2024 Public Humanities Symposium
Join the Kaplan Institute for our annual celebration of the Public Humanities May 9-10, 2024! All events are free and open to the public—drop in any time.
CONVENERS
Claudia Kinahan (Theatre and Drama)
Bridgette Hulse (Anthropology)
Trish Bredar (Kaplan Humanities Institute)
Thomas Burke (Kaplan Humanities Institute)
OPENING RECEPTION AND EXHIBIT
Thursday, May 9, 2024
4:30 - 6:00 pm CT
Kaplan Artist Studio (Kresge Hall #2315)
Northwestern Evanston Campus
Join us for an opening reception and interactive exhibit to kick off this year’s Public Humanities Symposium! Guests can explore samples from podcasts, websites, videos, and hands-on learning experiences, all created by Northwestern graduate students who are this year’s Kaplan Public Humanities Fellows. Refreshments will be served. Drop in any time between 4:30 and 6:00 pm!

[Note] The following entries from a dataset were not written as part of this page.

(* ===== verification/EffectLedger.v ===== *)
(** * The durable effect ledger of the cell daemon

    Models management/src/celld/effect_ledger.rs: the two SQLite tables
    [celld_effects] and [celld_instance_generations] and every statement the
    module runs on them.  A table is a map from its primary key to its row;
    status and action columns are the text the code stores.  A method runs
    under the connection mutex (and, where the source opens one, in an
    immediate transaction), so it is one function of the state; a transaction
    dropped on an error path is rolled back, which is why error results come
    with the unchanged state.  A [u64] parameter above [i64::MAX] is refused by
    the SQL binding ([Database]).  File creation and the column migrations of
    [open] are not modelled; its permission check is. *)

From S2P Require Import Prelude Json InstanceCell.

Local Open Scope string_scope.
Local Open Scope list_scope.
Local Open Scope Z_scope.

(** ** Data *)

Inductive EffectClaim : Type :=
| Acquired
| ClaimReplayed (status : EffectStatus).

Record EffectLedgerRecord : Type := {
  rec_operation_id : string;
  rec_instance_id : string;
  rec_generation : Z;
  rec_action : CellAction;
  rec_status : EffectStatus;
  rec_provider_dispatch_count : Z;
  rec_management_operation_id : option string;
  rec_terminal_code : option string;
  rec_result : option json;
}.

Inductive EffectLedgerError : Type :=
| Database
| Io
| InsecurePermissions
| Collision
| LedgerStaleGeneration (command current : Z)
| LedgerFutureGeneration (command current : Z)
| LedgerUnknownOperation (operation_id : string)
| UnknownInstance (instance_id : string)
| GenerationAdvanceNotAllowed
| ManagementOperationConflict
| CorruptRecord (column : string)
| TerminalConflict (operation_id : string) (existing requested : EffectStatus).

(** A row of [celld_effects] (the key is [operation_id]). *)
Record EffectRow : Type := {
  row_request_hash : string;
  row_instance_id : string;
  row_generation : Z;
  row_action : string;
  row_status : string;
  row_provider_dispatch_count : Z;
  row_management_operation_id : option string;
  row_terminal_code : option string;
  row_result_json : option string;
  row_updated_at : string;
}.

(** A row of [celld_instance_generations] (the key is [instance_id]). *)
Record GenerationRow : Type := {
  gen_generation : Z;
  gen_state : string;
  gen_updated_at : string;
}.

Record EffectLedger : Type := {
  celld_effects : gmap string EffectRow;
  celld_instance_generations : gmap string GenerationRow;
}.

Definition empty_ledger : EffectLedger :=
  {| celld_effects := ∅; celld_instance_generations := ∅ |}.

(** ** Stored names *)

Definition action_name (a : CellAction) : string :=
  match a with
  | Action.Provision => "provision"
  | Action.Start => "start"
  | Action.Stop => "stop"
  | Action.Destroy => "destroy"
  | Action.Observe => "observe"
  | Action.Repair => "repair"
  end.

Definition parse_action (value : string) : option CellAction :=
  if decide (value = "provision") then Some Action.Provision
  else if decide (value = "start") then Some Action.Start
  else if decide (value = "stop") then Some Action.Stop
  else if decide (value = "destroy") then Some Action.Destroy
  else if decide (value = "observe") then Some Action.Observe
  else if decide (value = "repair") then Some Action.Repair
  else None.

Definition status_name (s : EffectStatus) : string :=
  match s with
  | Effect.Pending => "pending"
  | Effect.Dispatched => "dispatched"
  | Effect.Unknown => "unknown"
  | Effect.Succeeded => "succeeded"
  | Effect.Failed => "failed"
  | Effect.Rejected => "rejected"
  end.

Definition parse_status (value : string) : option EffectStatus :=
  if decide (value = "pending") then Some Effect.Pending
  else if decide (value = "dispatched") then Some Effect.Dispatched
  else if decide (value = "unknown") then Some Effect.Unknown
  else if decide (value = "succeeded") then Some Effect.Succeeded
  else if decide (value = "failed") then Some Effect.Failed
  else if decide (value = "rejected") then Some Effect.Rejected
  else None.

(** [verify_existing_permissions] on unix: [None] is a missing file,
    [Some (Err _)] any other failure of [metadata], [Some (Ok mode)] its mode. *)
Definition verify_existing_permissions (metadata : option (result unit Z))
  : result EffectLedgerError unit :=
  match metadata with
  | Some (Ok mode) =>
      if negb (Z.land mode 63 =? 0) then Err InsecurePermissions else Ok ()
  | None => Ok ()
  | Some (Err _) => Err Io
  end.

(** ** Statements *)

(** Binding a [u64] as an SQL integer. *)
Definition bind_u64 (n : Z) : result EffectLedgerError Z :=
  if n <=? i64_max then Ok n else Err Database.

(** [UPDATE celld_effects SET ... WHERE operation_id=?1 AND ...], with the
    number of changed rows (0 or 1, the key being primary). *)
Definition update_effects (l : EffectLedger) (operation_id : string)
    (where_ : EffectRow → bool) (set_ : EffectRow → EffectRow) : EffectLedger * Z :=
  match celld_effects l !! operation_id with
  | Some row =>
      if where_ row
      then (l <| celld_effects ::= <[operation_id := set_ row]> |>, 1)
      else (l, 0)
  | None => (l, 0)
  end.

Section ledger.
Context {H : Env}.
Implicit Types (l : EffectLedger) (now : Z) (cmd : CellCommand).

Definition claim_on_connection now l cmd : EffectLedger * result EffectLedgerError EffectClaim :=
  match bind_u64 (cmd_generation cmd) with
  | Err e => (l, Err e)
  | Ok generation =>
      match celld_effects l !! cmd_operation_id cmd with
      | None =>
          (l <| celld_effects ::= <[cmd_operation_id cmd :=
             {| row_request_hash := cmd_request_hash cmd;
                row_instance_id := cmd_instance_id cmd;
                row_generation := generation;
                row_action := action_name (cmd_action cmd);
                row_status := "pending";
                row_provider_dispatch_count := 0;
                row_management_operation_id := None;
                row_terminal_code := None;
                row_result_json := None;
                row_updated_at := rfc3339 now |}]> |>, Ok Acquired)
      | Some row =>
          if decide (row_request_hash row ≠ cmd_request_hash cmd) then (l, Err Collision)
          else match parse_status (row_status row) with
               | None => (l, Err (CorruptRecord "status"))
               | Some status => (l, Ok (ClaimReplayed status))
               end
      end
  end.

Definition claim now l cmd (management_generation : Z)
  : EffectLedger * result EffectLedgerError EffectClaim :=
  if cmd_generation cmd <? management_generation then
    (l, Err (LedgerStaleGeneration (cmd_generation cmd) management_generation))
  else if management_generation <? cmd_generation cmd then
    (l, Err (LedgerFutureGeneration (cmd_generation cmd) management_generation))
  else claim_on_connection now l cmd.

(** The generation row [claim_managed] leaves for the command's instance. *)
Definition bind_generation now cmd : result EffectLedgerError GenerationRow :=
  generation ← bind_u64 (cmd_generation cmd);
  Ok {| gen_generation := generation; gen_state := "provisioning";
        gen_updated_at := rfc3339 now |}.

PUBLIC HUMANITIES SYMPOSIUM
Friday, May 10, 2024
9:30 am - 6:00 pm CT
Kaplan Seminar Room (Kresge Hall #2350)
Northwestern Evanston Campus
Conveners:
Claudia Kinahan (Interdisciplinary PhD in Theatre and Drama)
Bridgette Hulse (Department of Anthropology)
Trish Bredar (Kaplan Humanities Institute)
Thomas Burke (Kaplan Humanities Institute)
This all-day event seeks to engage members of the Northwestern and wider community in conversation around public scholarship. This year’s symposium will feature:
- Opening Remarks from Dr. Adrian Randolph, Dean of Weinberg College of Arts and Sciences
- Roundtable Panels with Kaplan Public Humanities Fellows, Northwestern graduate students who have publicly-engaged projects across a variety of forms, including podcasts, social media accounts, reading groups, performances, recipe books, and more. Learn more about their projects here.
- Keynote Lunch with Lauren M. Pacheco, Co-Creative Director of Chicago Humanities, in conversation with Kaplan Institute Director Jessica Winegar
- Public Humanities Award Ceremony and Reception recognizing Dr. Ashley Cheyemi McNeil, Director of Education and Research at Full Spectrum Features, with remarks from Jason Matsumoto and Dr. Helen Cho
All events are free, open to the public, and designed to be accessible to academic and non-academic audiences alike. Drop in at any time!
Full Symposium Schedule
Thursday, May 9
Opening Reception and Exhibit, 4:30 - 6:00 pm
Kaplan Artist Studio (Kresge Hall 2315)
An interactive showcase of public humanities projects. Food and drinks will be served.
Friday, May 10
All Friday events will take place in the Kaplan Seminar Room (Kresge Hall 2350)
Breakfast, 9:30-10:00 am
Welcome, 10:00-10:30 am
Opening Remarks
Dr. Adrian Randolph, Dean, Weinberg College of Arts and Sciences
Introduction
Dr. Trish Bredar, Director of the Public Humanities Practicum
Roundtable 1, 10:30-11:45 am
Dialogue, Identity, Connection
Moderator: Thomas Burke, Associate Director, Kaplan Humanities Institute
Presenters:
- Bipin Sebastian (Rhetoric and Public Culture), “Majorities and Minorities”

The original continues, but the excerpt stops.